Posts Tagged ‘miidi’

I just spent a very pleasant afternoon catching up with colleagues at the Image Bioinformatics Research Group, based in the department of Zoology here in Oxford. Here’s a few tidbits I picked up …

Tanya Gray is working on the MIIDI standard (Minimum Information for an Infections Disease Investigation) and associate tools. She’s done some very nice work on a MIIDI metadata editor, using eXist and Orbeon forms, with her own additions to generate XForms from an annotated XML Schema. Tanya’s also working on the DryadUK project, which is a data repository supporting publication of data associated with journal articles.

Stephen Wan (visiting from CSIRO) has developed a cool extension for Firefox (and now Chrome) called IBES (In-Browser Elaborative Summariser). If you point it at Wikipedia, for each link you hover over it shows a summary of the page at that link, built intelligently from the link’s context. Then if you navigate to the link, it tells you where you came from. Very handy if (like me) each visit to Wikipedia is a rambling journey, and you often forget why you went there in the first place. He’s also done some related work to help navigate citations in scholarly articles, called CSIBS (The Citation-Sensitive In-Browser Summarizer).

Alex Dutton is working on the JISC Open Citations project. He has some nice visualisations of citation networks (although one of the articles in that graph looks like it cites itself – if only that were possible :). The graphs are generated using dot from RDF representation of metadata from the PubMedCentral Open-Access journal articles. All of the usual dot options are available, so you can play with how the networks get rendered. The whole site is driven by SPARQL, and the bottom of each page shows the SPARQL queries used to generate the page content, so you can see what’s going on under the hood.

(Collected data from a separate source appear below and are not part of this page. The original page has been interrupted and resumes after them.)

Lemma hosts_line_ok domain line st : db_ok st -> keeps (hosts_line domain line st).
Proof.
  intros Hst. unfold hosts_line, keeps. case_if; [eauto|]. case_if; [|eauto].
  destruct (get_word _ 100) as [p ip]. apply each_hostname_ok; [|done|lia].
  intros word s Hw Hs. by apply add_nameip_ok.
Qed.

Lemma hosts_lines_ok domain ls st : db_ok st -> keeps (hosts_lines domain ls st).
Proof.
  revert st; induction ls as [|l ls IH]; intros st Hst; [by exists st|]. cbn [hosts_lines].
  destruct (hosts_line_ok domain l st Hst) as (st1 & -> & H1). by apply IH.
Qed.

Lemma read_hosts_ok fs f domain st : db_ok st ->
  exists r st', read_hosts fs f domain st = Ok (r, st') /\ db_ok st'.
Proof.
  intros Hst. unfold read_hosts. destruct (fs f) as [content|]; [|eauto].
  destruct (hosts_lines_ok domain (file_lines 300 content) st Hst) as (st' & -> & H'). eauto.
Qed.

Lemma copy_string_src_len x len : zlen (snd (copy_string x len)) <= zlen x.
Proof.
  assert (forall rs, (length (strip_down rs) <= length rs)%nat) as Hsd
    by (induction rs as [|c rs IH]; cbn; [lia|]; case_if; cbn; lia).
  assert (forall s m, zlen (noctrln s m) <= zlen s) as Hnc.
  { intros s m. unfold noctrln. case_if; [|lia]. zbool. unfold strnlen, zlen in *. lia. }
  assert (zlen (skip_ws x) <= zlen x) as Hws.
  { unfold zlen. induction x as [|c x IH]; cbn; [lia|]. case_if; cbn; lia. }
  unfold copy_string. cbn [snd]. set (z := skip_ws x) in *. rewrite zlen_app.
  pose proof (Hnc z (len + (zlen x - zlen z))) as Hn. revert Hn.
  generalize (noctrln z (len + (zlen x - zlen z))). intros z1 Hn.
  assert (zlen (take (Z.to_nat (zlen x - zlen z)) x) <= zlen x - zlen z).
  { unfold zlen in *. rewrite length_take. lia. }
  assert (zlen (take (Z.to_nat (len - 2)) z1) <= zlen z1) by (unfold zlen; rewrite length_take; lia).
  case_if; lia.
Qed.

Lemma config_line_ok fs line domain st : zlen domain <= 256 -> db_ok st ->
  exists domain' st', config_line fs line domain st = Ok (domain', st') /\
    zlen domain' <= 256 /\ db_ok st'.
Proof.
  intros Hd Hst. unfold config_line. case_if; [eauto|]. case_if.
  - destruct (get_word _ 100) as [p ip]. destruct (get_hostname p domain 100) as [q word] eqn:Eh.
    destruct (get_hostname_ok _ _ _ _ Eh) as (Hw & _).
    assert (db_ok (add_nameip domain 256 ip st)) by (apply add_nameip_ok; (done || lia)).
    destruct word as [|c w]; [eauto|].
    destruct (each_hostname_ok db_ok (S (length q)) q domain (fun word => add_nameip word 100 ip)
      (add_nameip (c :: w) 100 ip st)) as (st' & -> & H'); [| |lia|].
    + intros word s Hw' Hs. by apply add_nameip_ok.
    + by apply add_nameip_ok.
    + eauto.
  - destruct (get_word _ 100) as [p word]. case_if.
    + destruct (get_word p 256) as [q dom] eqn:Ed. destruct (get_word_ok _ _ _ _ Ed) as (Hdl & _).
      destruct dom as [|c dm]; [exists [], st; split; [done|split; [cbn; lia|done]]|].
      destruct (each_hostname_ok db_ok (S (length q)) q (c :: dm)
        (fun word => if strcmp0 word (lit "+auth") then add_authority (c :: dm) 256
                     else add_dns (c :: dm) 256 word 100) st) as (st' & -> & H'); [|done|lia|].
      * intros w s Hw Hs. case_if; [apply add_authority_ok|apply add_dns_ok]; (done || lia).
      * do 2 eexists. split; [done|]. split; [lia|done].
    + case_if; [|eauto]. destruct (get_word p 200) as [q fname]. destruct fname as [|c f]; [eauto|].
      destruct (get_word q 100) as [q' word'].
      set (pr := match word' with [] => copy_string domain 100 | _ => (word', domain) end).
      assert (zlen (snd pr) <= 256) as Hpr.
      { unfold pr. destruct word'; [|done]. pose proof (copy_string_src_len domain 100). lia. }
      destruct pr as [w' d']. cbn [snd] in Hpr.
      destruct (read_hosts_ok fs (if strcmp0 (c :: f) (lit "-") then lit "/etc/hosts" else c :: f) w' st Hst)
        as (r & st' & -> & H'). eauto.
Qed.

Lemma config_lines_ok fs ls domain st : zlen domain <= 256 -> db_ok st ->
  keeps (config_lines fs ls domain st).
Proof.
  revert domain st; induction ls as [|l ls IH]; intros domain st Hd Hst; [by exists st|].
  cbn [config_lines]. destruct (config_line_ok fs l domain st Hd Hst) as (d' & st' & -> & Hd' & H').
  cbn [mbind comp_bind]. by apply IH.
Qed.

Lemma blacklist_lines_ok ls st : Forall (fun l => zlen l <= 256) ls -> db_ok st ->
  db_ok (blacklist_lines ls st).
Proof.
  intros Hl. revert st; induction Hl as [|l ls Hl _ IH]; intros st Hst; [done|]. cbn [blacklist_lines].
  assert (forall c s, zlen s <= 256 -> zlen (cut_at c s) <= 256) as Hcut.
  { intros c s Hs. unfold cut_at. destruct (strchr s c); [|done]. unfold zlen in *. rewrite length_take. lia. }
  pose proof (Hcut 10 _ (Hcut 13 _ (Hcut 35 l Hl))) as Hc.
  destruct (cut_at 10 (cut_at 13 (cut_at 35 l))) as [|c b]; apply IH; [done|].
  by apply add_authority_ok.
Qed.

Lemma fgets_len n content : (length (fst (fgets n content)) <= n)%nat.
Proof.
  revert content; induction n as [|n IH]; intros [|c content]; cbn; try lia.
  case_if; cbn; [lia|]. specialize (IH content). destruct (fgets n content). cbn in *. lia.
Qed.

Lemma file_lines_len size content : 1 <= size -> Forall (fun l => zlen l <= size - 1) (file_lines size content).
Proof.
  intros Hs. unfold file_lines. generalize (length content). intros fuel. revert content.
  induction fuel as [|fuel IH]; intros content; [constructor|]. cbn [lines_of].
  destruct content as [|c content]; [constructor|].
  pose proof (fgets_len (Z.to_nat (size - 1)) (c :: content)) as Hl.
  destruct (fgets _ _) as [line rest]. constructor; [|apply IH].
  pose proof (cstr_len line). cbn in Hl. unfold zlen. lia.
Qed.

(** The domain whose authority the master takes for a record. *)
Definition reverse_domain (arpa : string_t) : option (list Z) :=
  let arpaname := snprintf_cut (200 - 2) (sstring arpa ++ ARPADOMAIN) in
  match strchr arpaname 46 with Some k => Some (drop (S k) arpaname) | None => None end.

Definition has_authority (st : mstate) (domain : list Z) : Prop :=
  Exists (fun r => is_authority (get_stringcode domain) domain r) (dbv st).

Lemma list_find_is_Some {A} (P : A -> bool) (l : list A) :
  is_Some (snd <$> list_find (fun x => P x) l) <-> Exists (fun x => P x) l.
Proof.
  split.
  - intros [x Hx]. destruct (list_find (fun x => P x) l) as [[i y]|] eqn:E; [|done].
    apply list_find_Some in E as (Hy & HP & _). apply Exists_exists. exists y.
    split; [by eapply list_elem_of_lookup_2|done].
  - intros (x & Hx & HP)%Exists_exists. destruct (list_find_elem_of (fun x => P x) l x Hx HP) as [[i y] ->].
    cbn. eauto.
Qed.

Lemma authority_lookup_has st domain : is_Some (authority_lookup st domain) <-> has_authority st domain.
Proof.
  unfold authority_lookup. rewrite list_find_is_Some. unfold has_authority.
  rewrite !Exists_exists. by setoid_rewrite elem_of_reverse.
Qed.

Lemma has_authority_app st st' d l : dbv st' = dbv st ++ l -> has_authority st d -> has_authority st' d.
Proof. unfold has_authority. intros -> H. apply Exists_app. by left. Qed.

Lemma lower_drop (s : list Z) n : (tolower <$> s) = s -> (tolower <$> drop n s) = drop n s.
Proof. intros H. by rewrite fmap_drop, H. Qed.
Lemma lower_take (s : list Z) n : (tolower <$> s) = s -> (tolower <$> take n s) = take n s.
Proof. intros H. by rewrite fmap_take, H. Qed.

Lemma reverse_domain_ok arpa d : str_ok arpa -> reverse_domain arpa = Some d ->
  (tolower <$> d) = d /\ zlen d <= 200.
Proof.
  intros [_ Hlow]. unfold reverse_domain. set (a := snprintf_cut _ _).
  assert ((tolower <$> a) = a) as Ha.
  { apply lower_take. rewrite fmap_app, Hlow. f_equal. }
  assert (zlen a <= 200) as Hl by (unfold a, snprintf_cut, zlen; rewrite length_take; lia).
  destruct (strchr a 46) as [k|]; [|done]. intros [= <-]. split; [by apply lower_drop|].
  unfold zlen in *. rewrite length_drop. lia.
Qed.

(** What [auto_loop] does at one record. *)
Definition auto_step (rec : dnsrec_t) (st : mstate) : mstate :=
  match udata rec with
  | NameIp arpa _ =>
      match reverse_domain arpa with
      | Some d => match authority_lookup st d with
                  | None => add_authority d (200 + (zlen (snprintf_cut (200 - 2) (sstring arpa ++ ARPADOMAIN)) - zlen d)) st
                  | Some _ => st
                  end
      | None => st
      end
  | _ => st
  end.

Lemma auto_step_ok rec st : rec_ok rec -> db_ok st ->
  exists a, dbv (auto_step rec st) = dbv st ++ a /\ (length a <= 1)%nat /\
    Forall (fun r => udata r = Authority) a /\ db_ok (auto_step rec st) /\
    (forall arpa ip d, udata rec = NameIp arpa ip -> reverse_domain arpa = Some d ->
       has_authority (auto_step rec st) d).
Proof.
  intros [_ Hu] Hst. unfold auto_step.
  assert (exists a : list dnsrec_t, dbv st = dbv st ++ a /\ (length a <= 1)%nat /\
    Forall (fun r => udata r = Authority) a /\ db_ok st) as (a0 & Hz).
  { exists []. rewrite app_nil_r. cbn. auto with lia. }
  destruct (udata rec) as [arpa ip| |].
  2, 3: exists a0; destruct Hz as (? & ? & ? & ?); split_and!; (done || congruence).
  destruct (reverse_domain arpa) as [d|] eqn:Ed.
  2: { exists a0. destruct Hz as (? & ? & ? & ?). split_and!; try done. intros arpa' ip' d [= <- <-]. congruence. }
  destruct (reverse_domain_ok _ _ Hu Ed) as [Hlow Hlen].
  destruct (authority_lookup st d) as [r|] eqn:Ea.
  - exists a0. destruct Hz as (? & ? & ? & ?). split_and!; try done. intros arpa' ip' d' [= <- <-].
    rewrite Ed. intros [= <-]. apply authority_lookup_has. by rewrite Ea.
  - set (m := 200 + _).
    assert (zlen d <= m) as Hm.
    { unfold m, reverse_domain in *. destruct (strchr _ 46) as [k|]; [|done]. injection Ed as <-.
      unfold zlen in *. rewrite length_drop in *. lia. }
    destruct (mkstring_ok d m Hm) as [[Hcode _] Hs].
    exists [Rec (mkstring d m) Authority]. split; [done|]. split; [cbn; lia|].
    split; [by constructor|]. split; [by apply add_authority_ok|].
    intros arpa' ip' d' [= <- <-]. rewrite Ed. intros [= <-].
    apply Exists_app. right. constructor. unfold is_authority. cbn [udata object].
    rewrite Hcode, Hs, Hlow, Z.eqb_refl. unfold strcmp0. rewrite str_eqb_refl. done.
Qed.

Lemma auto_loop_step fuel i st rec : dbv st !! i = Some rec ->
  auto_loop (S fuel) i st = auto_loop fuel (S i) (auto_step rec st).
Proof.
  intros H. cbn [auto_loop]. rewrite H. unfold auto_step, reverse_domain.
  destruct (udata rec) as [arpa ip| |]; try done. cbv zeta.
  set (a := snprintf_cut _ _). destruct (strchr a 46) as [k|] eqn:Ek; [|done].
  apply strchr_Some in Ek as [Hk _]. apply lookup_lt_Some in Hk.
  assert (zlen a - zlen (drop (S k) a) = Z.of_nat (S k)) as ->; [|done].
  unfold zlen. rewrite length_drop. lia.
Qed.

Lemma auto_loop_ok fuel n i st : db_ok st ->
  (forall j r, (n <= j)%nat -> dbv st !! j = Some r -> udata r = Authority) ->
  (i <= length (dbv st))%nat -> (n <= length (dbv st))%nat ->
  (length (dbv st) - i + (n - i) < fuel)%nat ->
  (forall j r arpa ip d, (j < i)%nat -> dbv st !! j = Some r -> udata r = NameIp arpa ip ->
     reverse_domain arpa = Some d -> has_authority st d) ->
  exists st', auto_loop fuel i st = Ok st' /\ db_ok st' /\ dbv st `prefix_of` dbv st' /\
    (forall r arpa ip d, r ∈ dbv st' -> udata r = NameIp arpa ip ->
       reverse_domain arpa = Some d -> has_authority st' d) /\
    master_onoff st' = master_onoff st /\ master_reload st' = master_reload st.
Proof.
  revert i st; induction fuel as [|fuel IH]; intros i st Hok Hau Hi Hn Hf Hdone; [lia|].
  destruct (dbv st !! i) as [rec|] eqn:E.
  - rewrite (auto_loop_step _ _ _ _ E). pose proof (lookup_lt_Some _ _ _ E) as Hlt.
    assert (rec_ok rec) as Hrec by (by eapply Forall_lookup_1 in Hok).
    destruct (auto_step_ok rec st Hrec Hok) as (a & Hdb & Hla & Ha & Hok' & Hrev).
    assert ((n <= i)%nat -> a = []) as Hnil.
    { intros Hni. specialize (Hau i rec Hni E). unfold auto_step in Hdb. rewrite Hau in Hdb.
      apply (f_equal length) in Hdb. rewrite length_app in Hdb. destruct a; [done|cbn in Hdb; lia]. }
    assert (master_onoff (auto_step rec st) = master_onoff st /\
      master_reload (auto_step rec st) = master_reload st) as [Hoo Hre].
    { unfold auto_step. destruct (udata rec); try done. destruct (reverse_domain arpa); [|done].
      by destruct (authority_lookup st l). }
    destruct (IH (S i) (auto_step rec st)) as (st' & He & Hok2 & Hpre & Hall & Ho & Hr).
    + done.
    + intros j r Hj. rewrite Hdb. intros [Hl|[Hge Hl]]%lookup_app_Some; [by apply (Hau j)|].
      exact (Forall_lookup_1 _ _ _ _ Ha Hl).
    + rewrite Hdb, length_app. lia.
    + rewrite Hdb, length_app. lia.
    + rewrite Hdb, length_app. destruct (decide (n <= i)%nat) as [Hni|Hni]; [rewrite Hnil by done; cbn; lia|lia].
    + intros j r arpa ip d Hj Hl Hu Hd. rewrite Hdb in Hl.
      rewrite lookup_app_l in Hl by lia.
      destruct (decide (j = i)) as [->|Hne].
      * assert (r = rec) as -> by congruence. by eapply Hrev.
      * eapply has_authority_app; [exact Hdb|]. eapply (Hdone j); [lia|done..].
    + exists st'. split; [done|]. split; [done|]. split; [|split; [done|split; congruence]].
      etrans; [|exact Hpre]. exists a. exact Hdb.
  - cbn [auto_loop]. rewrite E. exists st. split; [done|]. split; [done|]. split; [done|].
    split; [|done]. intros r arpa ip d (j & Hj)%list_elem_of_lookup. apply (Hdone j); [|done].
    apply lookup_lt_Some in Hj. apply lookup_ge_None in E. lia.
Qed.

Lemma read_blacklist_ok fs f st : db_ok st -> db_ok (snd (read_blacklist fs f st)).
Proof.
  intros Hst. unfold read_blacklist. destruct (fs f) as [content|]; [|done]. cbn [snd].
  apply blacklist_lines_ok; [|done]. eapply Forall_impl; [apply file_lines_len; lia|]. cbn. lia.
Qed.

Bhavana Ananda is working on the JISC DataFlow project, the DataStage component of which is a follow-on from previous work by Graham Klyne on the Admiral project. I think the philosophy of simple tools to help research groups manage and share their data with each other has a lot of traction, and I think it’s great they’ve got funding to turn the Admiral prototypes into something more.

Graham Klyne is embroiled in the Workflow 4Ever project, and we had a great chat about possible connections with managing our Plasmodium SNP discovery and genotyping pipelines for MalariaGEN. I’m now expecting Graham to solve all my problems.

And David Shotton (group head) is, as always, making it all happen. It was great to raise my head above the trenches for a few hours, I need to do that more often.